Task description: Starting at the line that holds "Definition run_gc_cycle (interfere" and stopping at the line that holds "relation t ∈", restate the records below word for word, with both of those lines included.
*** Record extracts ***
(* ===== verification/Gc.v ===== *)
(** * The garbage collector ([crates/kraalzibar-storage/src/gc.rs])

    [run_gc_cycle] reads the tuples of the current version and deletes, with
    one exact filter each, those the schema no longer declares.  It is verified
    against the interface [VersionedStore], and with other requests running
    between its store calls. *)
From stdpp Require Import base tactics list strings relations.
From S2P Require Import Prelude Tuples Schema Storage Memory.

Definition is_orphan (schema : Schema) (tuple : Tuple) : bool :=
  match get_type schema (object_type (object tuple)) with
  | None => true
  | Some td => negb (existsb (λ r, bool_decide (rel_name r = relation tuple)) (type_relations td))
  end.

(** The loop over [all_tuples]. *)
Definition orphan_filters (schema : Schema) (all_tuples : list Tuple) : list TupleFilter :=
  map exact_filter (List.filter (is_orphan schema) all_tuples).

Section gc.
Context {S : Type} `{RelationshipStore S}.

(** [interfere n] is what other requests do to the store before the [n]th of
    the three calls that follow an [await]. *)
Definition run_gc_cycle (interfere : nat → S → S) (schema : Schema) (store : S)
    : result StorageError nat * S :=
  match store_snapshot store with
  | Err e => (Err e, store)
  | Ok snapshot =>
      let store := interfere 0 store in
      match store_read store filter_default (Some snapshot) None with
      | Err e => (Err e, store)
      | Ok all_tuples =>
          let filters := orphan_filters schema all_tuples in
          let count := length filters in
          if bool_decide (filters = []) then (Ok count, store)
          else
            let store := interfere 1 store in
            let '(res, store) := store_write [] filters store in
            match res with
            | Err e => (Err e, store)
            | Ok _ => (Ok count, store)
            end
      end
  end.
End gc.

(** [schema] declares the tuple's relation on its object type. *)
Definition declared (schema : Schema) (t : Tuple) : Prop :=
  ∃ td, get_type schema (object_type (object t)) = Some td ∧
    relation t ∈ rel_name <$> type_relations td.

Lemma is_orphan_spec schema t : is_orphan schema t = false ↔ declared schema t.
Proof.
  unfold is_orphan, declared. destruct (get_type schema _) as [td|]; [|naive_solver].
  rewrite negb_false_iff, existsb_exists. setoid_rewrite bool_decide_eq_true.
  setoid_rewrite <-list_elem_of_In. setoid_rewrite list_elem_of_fmap. naive_solver.
Qed.

Lemma orphan_filters_matches schema ts t :
  existsb (λ f, matches f t) (orphan_filters schema ts) = true ↔ t ∈ ts ∧ ¬ declared schema t.
Proof.
  rewrite <-is_orphan_spec, not_false_iff_true, existsb_exists. unfold orphan_filters.
  setoid_rewrite in_map_iff. setoid_rewrite filter_In. setoid_rewrite <-list_elem_of_In. split.
  - intros (f & (t' & <- & Ht' & Ho) & Hm). apply matches_exact in Hm as ->. done.
  - intros [Ht Ho]. exists (exact_filter t). split; [by exists t|]. by apply matches_exact.
Qed.

Lemma orphan_filters_some schema ts : deletes_something (orphan_filters schema ts) = true.
Proof.
  unfold deletes_something. rewrite forallb_forall. unfold orphan_filters.
  intros f (t & <- & _)%in_map_iff. done.
Qed.

Lemma filter_default_all (ts : list Tuple) : filter (λ t, matches filter_default t = true) ts = ts.
Proof.
  induction ts as [|t ts IH]; [done|]. rewrite filter_cons, decide_True; [by rewrite IH|].
  apply matches_default.
Qed.

Section gc_spec.
Context {S : Type} `{VersionedStore S}.
Context (interfere : nat → S → S) (Hinterfere : ∀ n s, rtc store_step s (interfere n s)).

Definition before_write (s : S) : S := interfere 1 (interfere 0 s).

Lemma before_write_steps s : rtc store_step s (before_write s).
Proof. unfold before_write. etrans; eauto. Qed.

(** One cycle: what it reports, and the version it makes. *)
Lemma run_gc_cycle_spec schema s :
  store_inv s →
  let orphans := List.filter (is_orphan schema) (view s (now s)) in
  (orphans ≠ [] → now (before_write s) + 1 < u64_max)%Z →
  ∃ s', run_gc_cycle interfere schema s = (Ok (length orphans), s') ∧
    ((orphans = [] ∧ s' = interfere 0 s) ∨
     (orphans ≠ [] ∧ written store_inv now view [] (orphan_filters schema (view s (now s)))
                       (before_write s) s')).
Proof.
  intros Hinv orphans Hroom. unfold run_gc_cycle. rewrite store_snapshot_now by done.
  rewrite (store_read_stable s) by done. rewrite store_read_at by done. simpl.
  rewrite filter_default_all.
  assert (length (orphan_filters schema (view s (now s))) = length orphans) as ->
    by (unfold orphan_filters; by rewrite length_map).
  case_bool_decide as Hnil.
  - eexists; split; [done|]. left. split; [|done]. by apply map_eq_nil in Hnil.
  - assert (orphans ≠ []) as Hne.
    { intros Ho. apply Hnil. unfold orphan_filters. fold orphans. by rewrite Ho. }
    destruct (store_steps_spec _ _ (before_write_steps s) Hinv) as (Hi & _ & _).
    destruct (store_write_ok (before_write s) [] (orphan_filters schema (view s (now s))))
      as (s' & Heq & Hw & _); [done|apply orphan_filters_some|by apply Hroom|].
    unfold before_write in Heq. rewrite Heq. exists s'. split; [done|]. by right.
Qed.
End gc_spec.

(** Some tuple is an orphan unless all are declared. *)
Lemma orphans_nil schema ts :
  List.filter (is_orphan schema) ts = [] ↔ ∀ t, t ∈ ts → declared schema t.
Proof.
  split.
  - intros Hnil t Ht. apply is_orphan_spec. apply not_true_iff_false. intros Ho.
    assert (In t (List.filter (is_orphan schema) ts)) as Hin
      by (apply filter_In; by rewrite <-list_elem_of_In).
    by rewrite Hnil in Hin.
  - intros H. apply filter_none, Forall_forall. intros t Ht. by apply is_orphan_spec, H.
Qed.

(** ** The theorems *)

Definition gc_schema : Schema := mk_Schema [
  mk_TypeDefinition "document" [mk_RelationDef "owner" [mk_SubjectTypeRef "user" None]] []].

Definition gc_state : InnerState :=
  (mem_write [demo_write "a" "alice";
              mk_TupleWrite (mk_ObjectRef "document" "a") "owner" (direct "user" "alice")] []
     default_state).2.

Lemma gc_state_inv : mem_inv gc_state.
Proof.
  destruct (mem_write_spec [demo_write "a" "alice";
    mk_TupleWrite (mk_ObjectRef "document" "a") "owner" (direct "user" "alice")] []
    default_state default_state_inv eq_refl eq_refl) as (s1 & Hs1 & [Hinv1 _ _ _] & _).
  unfold gc_state. by rewrite Hs1.
Qed.

(** C27: Run alone, a garbage-collection cycle removes exactly the tuples whose
    type or relation the schema does not declare and reports how many they
    were; a second cycle finds nothing and writes nothing. *)
Theorem gc_removes_exactly_orphans {S} `{VersionedStore S} schema (s : S) :
  store_inv s → (now s + 1 < u64_max)%Z →
  ∃ s', run_gc_cycle (λ _ s, s) schema s =
      (Ok (length (List.filter (is_orphan schema) (view s (now s)))), s') ∧
    (∀ t, t ∈ view s' (now s') ↔ t ∈ view s (now s) ∧ declared schema t) ∧
    run_gc_cycle (λ _ s, s) schema s' = (Ok 0, s').
Proof.
  intros Hinv Hroom. assert (∀ (n : nat) (s : S), rtc store_step s s) as Hid by done.
  destruct (run_gc_cycle_spec _ Hid schema s Hinv (λ _, Hroom)) as (s' & Hrun & Hcase).
  exists s'. split; [done|].
  assert (store_inv s' ∧ ∀ t, t ∈ view s' (now s') ↔ t ∈ view s (now s) ∧ declared schema t)
    as [Hinv' Hview].
  { destruct Hcase as [[Hnil ->]|[_ [Hinv' _ _ Hw]]]; (split; [done|]); intros t.
    - split; [|tauto]. intros Ht. split; [done|]. revert t Ht. by apply orphans_nil.
    - rewrite Hw. unfold before_write. rewrite <-not_true_iff_false, orphan_filters_matches, fmap_nil.
      rewrite elem_of_nil. destruct (decide (is_orphan schema t = false)) as [Ho|Ho];
        rewrite is_orphan_spec in Ho; tauto. }
  split; [done|].
  assert (List.filter (is_orphan schema) (view s' (now s')) = []) as Hnone
    by (apply orphans_nil; intros t Ht%Hview; tauto).
  destruct (run_gc_cycle_spec _ Hid schema s' Hinv') as (s'' & -> & [[_ ->]|[? _]]);
    rewrite ?Hnone; done.
Qed.

Lemma gc_removes_exactly_orphans_witness :
  ∃ s', run_gc_cycle (λ _ s, s) gc_schema gc_state = (Ok 1, s') ∧
    (∀ t, t ∈ mem_view s' (current_tx s') ↔
          t ∈ mem_view gc_state 1 ∧ declared gc_schema t) ∧
    run_gc_cycle (λ _ s, s) gc_schema s' = (Ok 0, s').
Proof. exact (gc_removes_exactly_orphans gc_schema gc_state gc_state_inv eq_refl). Defined.

(** C28: Whatever other requests run between its store calls, a cycle never
    deletes a tuple the schema declares, leaves every earlier version as it
    was, and when it ends the orphans it saw are gone. *)
Theorem gc_safe_under_interference {S} `{VersionedStore S} interfere schema (s : S) :
  (∀ n s, rtc store_step s (interfere n s)) → store_inv s →
  (now (before_write interfere s) + 1 < u64_max)%Z →
  List.filter (is_orphan schema) (view s (now s)) ≠ [] →
  ∃ s', run_gc_cycle interfere schema s =
      (Ok (length (List.filter (is_orphan schema) (view s (now s)))), s') ∧
    (∀ t, declared schema t →
       t ∈ view s' (now s') ↔ t ∈ view (before_write interfere s) (now (before_write interfere s))) ∧
    (∀ t, t ∈ view s (now s) → ¬ declared schema t → t ∉ view s' (now s')) ∧
    (∀ v, (v ≤ now (before_write interfere s))%Z → view s' v = view (before_write interfere s) v).
Proof.
  intros Hint Hinv Hroom Hne.
  destruct (run_gc_cycle_spec interfere Hint schema s Hinv (λ _, Hroom))
    as (s' & Hrun & [[? _]|[_ [Hinv' _ Hpast Hw]]]); [done|].
  exists s'. split_and!; [done|..|done]; intros t;
    rewrite Hw, <-not_true_iff_false, orphan_filters_matches, fmap_nil, elem_of_nil; tauto.
Qed.

(** Before the cycle's write, somebody declares bob the owner of a document. *)
Definition gc_interference (n : nat) (s : InnerState) : InnerState :=
  match n with
  | 0 => s
  | _ => if bool_decide (current_tx s + 1 < u64_max)%Z
         then (store_write [mk_TupleWrite (mk_ObjectRef "document" "b") "owner" (direct "user" "bob")] [] s).2
         else s
  end.

Lemma gc_safe_under_interference_witness :
  ∃ s', run_gc_cycle gc_interference gc_schema gc_state =
      (Ok (length (List.filter (is_orphan gc_schema) (view gc_state (now gc_state)))), s') ∧
    (∀ t, declared gc_schema t →
       t ∈ view s' (now s') ↔
       t ∈ view (before_write gc_interference gc_state) (now (before_write gc_interference gc_state))) ∧
    (∀ t, t ∈ view gc_state (now gc_state) → ¬ declared gc_schema t → t ∉ view s' (now s')) ∧
    (∀ v, (v ≤ now (before_write gc_interference gc_state))%Z →
       view s' v = view (before_write gc_interference gc_state) v).
Proof.
  apply (gc_safe_under_interference gc_interference gc_schema gc_state).
  - intros [|n] s; [apply rtc_refl|]. unfold gc_interference. case_bool_decide; [|apply rtc_refl].
    apply rtc_once. by constructor.
  - exact gc_state_inv.
  - vm_compute. reflexivity.
  - vm_compute. discriminate.
Defined.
***
Solution to the exercise:
Definition run_gc_cycle (interfere : nat → S → S) (schema : Schema) (store : S)
    : result StorageError nat * S :=
  match store_snapshot store with
  | Err e => (Err e, store)
  | Ok snapshot =>
      let store := interfere 0 store in
      match store_read store filter_default (Some snapshot) None with
      | Err e => (Err e, store)
      | Ok all_tuples =>
          let filters := orphan_filters schema all_tuples in
          let count := length filters in
          if bool_decide (filters = []) then (Ok count, store)
          else
            let store := interfere 1 store in
            let '(res, store) := store_write [] filters store in
            match res with
            | Err e => (Err e, store)
            | Ok _ => (Ok count, store)
            end
      end
  end.
End gc.

(** [schema] declares the tuple's relation on its object type. *)
Definition declared (schema : Schema) (t : Tuple) : Prop :=
  ∃ td, get_type schema (object_type (object t)) = Some td ∧
    relation t ∈ rel_name <$> type_relations td.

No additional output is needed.